▶ _Assignment_: Your answer must be a single number: the count of lines in the entries below that hold "WillExceed".

____

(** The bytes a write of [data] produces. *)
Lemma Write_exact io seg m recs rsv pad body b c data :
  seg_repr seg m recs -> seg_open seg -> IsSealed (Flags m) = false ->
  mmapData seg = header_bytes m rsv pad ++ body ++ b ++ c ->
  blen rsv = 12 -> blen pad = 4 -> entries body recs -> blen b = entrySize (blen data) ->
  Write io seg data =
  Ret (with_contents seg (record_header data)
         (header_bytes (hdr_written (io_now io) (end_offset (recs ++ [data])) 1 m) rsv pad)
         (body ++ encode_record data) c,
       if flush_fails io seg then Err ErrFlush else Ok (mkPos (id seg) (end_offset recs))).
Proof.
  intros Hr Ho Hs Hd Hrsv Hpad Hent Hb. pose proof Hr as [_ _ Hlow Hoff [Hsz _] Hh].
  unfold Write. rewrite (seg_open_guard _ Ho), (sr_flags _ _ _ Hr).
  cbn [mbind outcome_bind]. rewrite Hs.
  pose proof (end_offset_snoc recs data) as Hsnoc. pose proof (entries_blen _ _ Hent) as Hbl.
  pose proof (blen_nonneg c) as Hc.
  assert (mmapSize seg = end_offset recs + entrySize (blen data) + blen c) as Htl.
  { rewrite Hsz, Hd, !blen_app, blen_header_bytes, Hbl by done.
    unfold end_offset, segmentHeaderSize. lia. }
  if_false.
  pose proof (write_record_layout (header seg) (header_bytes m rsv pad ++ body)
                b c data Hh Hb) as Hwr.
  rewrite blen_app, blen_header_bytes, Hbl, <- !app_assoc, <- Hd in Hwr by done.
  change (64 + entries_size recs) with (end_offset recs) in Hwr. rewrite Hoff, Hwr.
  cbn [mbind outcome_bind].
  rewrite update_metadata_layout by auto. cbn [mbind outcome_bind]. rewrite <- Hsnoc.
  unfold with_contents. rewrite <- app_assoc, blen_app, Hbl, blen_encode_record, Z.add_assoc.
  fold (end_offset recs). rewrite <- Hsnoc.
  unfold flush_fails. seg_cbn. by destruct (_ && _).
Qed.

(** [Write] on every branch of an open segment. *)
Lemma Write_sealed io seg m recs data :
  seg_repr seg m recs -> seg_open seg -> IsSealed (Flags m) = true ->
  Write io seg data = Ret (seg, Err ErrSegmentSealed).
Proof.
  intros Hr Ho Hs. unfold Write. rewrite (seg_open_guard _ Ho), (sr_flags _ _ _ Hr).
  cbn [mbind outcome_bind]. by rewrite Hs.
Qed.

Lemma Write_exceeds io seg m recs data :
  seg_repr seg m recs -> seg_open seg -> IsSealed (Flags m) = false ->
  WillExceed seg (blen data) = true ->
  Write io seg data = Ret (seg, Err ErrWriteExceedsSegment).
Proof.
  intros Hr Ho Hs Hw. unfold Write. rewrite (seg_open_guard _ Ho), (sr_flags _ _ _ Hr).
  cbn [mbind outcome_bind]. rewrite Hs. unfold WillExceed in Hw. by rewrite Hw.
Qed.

____

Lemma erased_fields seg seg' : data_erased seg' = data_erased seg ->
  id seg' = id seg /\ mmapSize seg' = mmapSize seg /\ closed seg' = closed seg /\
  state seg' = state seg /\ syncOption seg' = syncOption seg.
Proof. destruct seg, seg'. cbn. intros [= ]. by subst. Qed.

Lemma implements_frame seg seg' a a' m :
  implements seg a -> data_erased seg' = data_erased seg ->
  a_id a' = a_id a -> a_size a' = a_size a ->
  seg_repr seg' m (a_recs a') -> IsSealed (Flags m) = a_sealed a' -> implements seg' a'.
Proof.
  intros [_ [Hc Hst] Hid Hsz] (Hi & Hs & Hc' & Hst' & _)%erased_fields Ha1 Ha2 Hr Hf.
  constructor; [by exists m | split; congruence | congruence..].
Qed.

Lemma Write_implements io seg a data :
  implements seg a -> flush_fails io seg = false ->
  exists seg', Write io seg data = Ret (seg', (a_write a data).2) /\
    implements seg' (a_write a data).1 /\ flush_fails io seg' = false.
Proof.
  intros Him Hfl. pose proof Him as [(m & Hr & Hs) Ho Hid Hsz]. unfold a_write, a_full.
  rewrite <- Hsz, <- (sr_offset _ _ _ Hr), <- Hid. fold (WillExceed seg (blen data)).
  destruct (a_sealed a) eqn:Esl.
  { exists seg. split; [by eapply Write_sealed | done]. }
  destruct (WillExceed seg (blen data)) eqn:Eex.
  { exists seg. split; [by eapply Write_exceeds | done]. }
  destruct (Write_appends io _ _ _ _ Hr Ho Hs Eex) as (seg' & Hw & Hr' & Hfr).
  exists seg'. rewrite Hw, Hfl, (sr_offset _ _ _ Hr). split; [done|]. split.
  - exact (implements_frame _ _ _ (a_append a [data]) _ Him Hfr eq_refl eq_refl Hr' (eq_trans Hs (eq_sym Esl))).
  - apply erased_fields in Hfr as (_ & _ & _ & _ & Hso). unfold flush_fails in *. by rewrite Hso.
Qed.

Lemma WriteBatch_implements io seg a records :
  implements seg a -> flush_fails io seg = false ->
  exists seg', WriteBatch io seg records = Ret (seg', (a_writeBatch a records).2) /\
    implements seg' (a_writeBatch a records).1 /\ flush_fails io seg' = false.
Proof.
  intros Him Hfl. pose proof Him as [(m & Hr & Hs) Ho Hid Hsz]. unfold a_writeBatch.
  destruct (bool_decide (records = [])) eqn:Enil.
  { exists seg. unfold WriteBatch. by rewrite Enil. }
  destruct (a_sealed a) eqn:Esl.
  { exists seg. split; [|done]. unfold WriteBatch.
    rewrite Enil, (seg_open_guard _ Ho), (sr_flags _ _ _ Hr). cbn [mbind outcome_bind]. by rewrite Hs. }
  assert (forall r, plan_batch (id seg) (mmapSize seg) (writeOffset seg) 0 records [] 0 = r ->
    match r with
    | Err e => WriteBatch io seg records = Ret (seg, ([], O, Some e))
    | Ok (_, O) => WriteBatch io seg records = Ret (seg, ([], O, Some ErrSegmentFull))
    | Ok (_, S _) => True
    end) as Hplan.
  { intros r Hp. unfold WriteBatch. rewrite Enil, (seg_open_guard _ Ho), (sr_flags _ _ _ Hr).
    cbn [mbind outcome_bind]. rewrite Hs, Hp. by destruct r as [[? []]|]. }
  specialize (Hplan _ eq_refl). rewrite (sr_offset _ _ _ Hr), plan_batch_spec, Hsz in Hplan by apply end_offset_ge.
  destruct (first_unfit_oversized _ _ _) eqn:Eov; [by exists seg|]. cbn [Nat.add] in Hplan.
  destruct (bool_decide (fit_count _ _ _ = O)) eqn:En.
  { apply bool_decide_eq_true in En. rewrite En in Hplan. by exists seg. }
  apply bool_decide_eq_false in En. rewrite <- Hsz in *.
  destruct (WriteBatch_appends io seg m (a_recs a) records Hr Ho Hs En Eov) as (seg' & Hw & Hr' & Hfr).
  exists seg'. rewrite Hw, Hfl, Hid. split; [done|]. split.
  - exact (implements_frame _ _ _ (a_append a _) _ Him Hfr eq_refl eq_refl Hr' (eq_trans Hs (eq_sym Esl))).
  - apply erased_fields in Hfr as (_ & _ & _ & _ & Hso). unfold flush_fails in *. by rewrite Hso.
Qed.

____

▶ _Result below_: 4